Smog alert stepped up: Air pollution gets worse as the country basks in the hottest Easter weekend EVER

By Emily Andrews

-Soot, dust and dirt particles massing in dangerous levels over UK
-Temperatures set to reach 26C, making it the hottest Easter on record

On the left, you can't see... St. Paul's Cathedral is barely visible through the smog on the London skyline as potentially dangerous levels of air pollution hit the capital over Easter in this picture taken at around 7.30am yesterday

The smog health risk was raised yesterday as air pollution levels rose even higher.

As dawn broke over Britain’s cities, the dense smog, full of irritating pollutants, could be seen hanging in the air.

The Government raised the warning to ‘high’ for most of south, east and central England as glorious sunshine and still conditions prevented any dispersal of the tiny particles of soot, dust, dirt and liquid nitrogen dioxide.

In daylight: The combination of hot weather and still conditions brought on by the current high pressure system means levels of ozone and polluting particles known as PM10s, which can affect people's health, are expected to increase

Sunny day, cloudy view: The smog covering central London as seen from Parliament Hill on Hampstead Heath in north London

Hope it's not like this next week: Westminster Abbey is shrouded in smog and early morning sunlight

No getting away from it: Smog coats the centre of Manchester

The unseasonably warm weather, with temperatures reaching 79f (26c) in central London yesterday, means that Britain is on course for the hottest April on record.

Experts said the vulnerable – such as asthmatics, the elderly, young children and heart patients – would experience more difficulty breathing, and warned that long-term exposure to high pollution could cause lung cancer and heart disease.

This is the first ‘smog warning’ for two years. They are normally issued during the summer. But the prolonged dry spell caused by a high pressure system above the UK, and pollution drifting over from southern Europe, have combined to breach European safety limits.

Packed: Holidaymakers and day trippers flock to the beach at Bournemouth where temperatures hit the mid-20s

Crowded: Brighton beach bustles with sun worshippers as the Easter weekend kicks off

Not so sunny: However, the good weather left the country divided, with a thick blanket of fog over the seafront of Seaburn beach in Sunderland

Officials have advised those who experience a shortage of breath to avoid strenuous outdoor activity. Professor Warren Lenney, of the British Lung Foundation, said air pollution posed a big risk to young children because it can damage their lungs, restricting their airways and making them more prone to asthma.

The professor said: ‘We should be breathing normal healthy air with no soot, ozone or toxic nitrogen dioxide because all those things come into your airways and they produce inflammation.

'This then scars the lung tissue which results in smaller airways and can cause asthma, chronic obstructive pulmonary disease and lung cancer.

‘The smog that we are seeing this weekend is as bad as in Dickens’s time in Victorian England.

‘Then, it would have been really bad in November due to all the industrial smoke, but today it is somewhat worse due to the car exhaust fumes.

‘The particles in the air, which are microscopically small, can be breathed in a long way down into the lungs and then they become lodged.

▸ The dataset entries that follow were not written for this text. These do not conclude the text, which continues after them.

(* ===== verification/Knn.v ===== *)
(** * internal/knn: the nearest-neighbour search

    [ScoreQ] of [internal/knn/knn.go] with [scanCluster], [repairFast] and
    [repairFull], against the kernel interface of [Kernel].  The search is proved equal
    to a pure specification that never mentions blocks, lanes, pruning or 64-bit words,
    and then related to the exact five nearest neighbours. *)

From S2P Require Import Prelude Floats Select Index Kernel ProbeHeap TopKTable.
From stdpp Require Import sorting.

Module Knn.
Import Index Kernel ProbeHeap TopKTable.

Local Open Scope Z_scope.

(** ** The code *)

Section Code.
Context `{Kernel}.
Variable ix : Index.
Variable q : list Z.

(** The arrays [bestD] and [bestL]. *)
Definition best : Type := list Z * list Z.

(** [for j := 0; j < TopK; j++ { frauds += uint32(bestL[j]) }], and the [uint8] sum of
    [repairFast]. *)
Definition fraud_sum (bestL : list Z) : res Z :=
  foldM (fun frauds j => l ← get bestL j; Ok (u32 (frauds + l))) 0 (seq 0 TopK).
Definition fraud_sum8 (bestL : list Z) : res Z :=
  foldM (fun frauds j => l ← get bestL j; Ok (u8 (frauds + l))) 0 (seq 0 TopK).

(** The loop that prefetches the first four blocks. *)
Fixpoint prime (startBlock endBlock : nat) (ps : list nat) : res unit :=
  match ps with
  | [] => Ok tt
  | p :: ps' =>
      let nb := (startBlock + p)%nat in
      if (endBlock <=? nb)%nat then Ok tt
      else _ ← prefetchBlock (Vectors ix) nb; prime startBlock endBlock ps'
  end.

(** One lane of a block that was not pruned. *)
Definition scan_lane (blk : nat) (dists : list Z) (b : best) (lane : nat) : res best :=
  d ← get dists lane;
  last ← get b.1 (TopK - 1);
  if d <? last then
    label ← getZ (Labels ix) (Z.of_nat blk * 8 + Z.of_nat lane);
    insertBest d label b.1 b.2
  else Ok b.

You breathe them in, then cough trying to dislodge the irritants and this inflames the tissue.’

Smog is created when vehicle exhaust gases such as nitrogen dioxide react with the air in strong sunlight to form ozone.

While ozone in the stratosphere is benign and protects us from ultra violet rays, at ground level it is toxic and dangerous to health.

Taking a dip: Tourists cool off in the fountains outside Buckingham Palace

Bathed in sunshine: Visitors strip off and enjoy the heat in St James's Park in London

Cool kid: Four-year-old Isla Stanton waters the Bluebells in woods near Challock, Kent

Hot stuff: People enjoy the beautiful weather at Barton Marina, Staffordshire

Plain sailing: Three men enjoy the weather while using remote control sail boats at Branston Water Park in Staffordshire

It can lead to headaches, a sensation of burning eyes, shortness of breath, wheezing and coughing, and can also cause lung inflammation and an increased risk of heart attack.

Environmental campaigners have argued that smog levels in London in particular are routinely higher than what is acceptable under EU pollution laws.

However, there is respite on the horizon. Forecasts predict the fine weather will continue into next week for much of us but a band of cooler air and occasional showers coming in from the North-West will disperse the air pollution.

Julian Mayes, of weather forecaster MeteoGroup UK, said showers should clear by Thursday, leaving a breezy, clear day for the royal wedding bank holiday on Friday.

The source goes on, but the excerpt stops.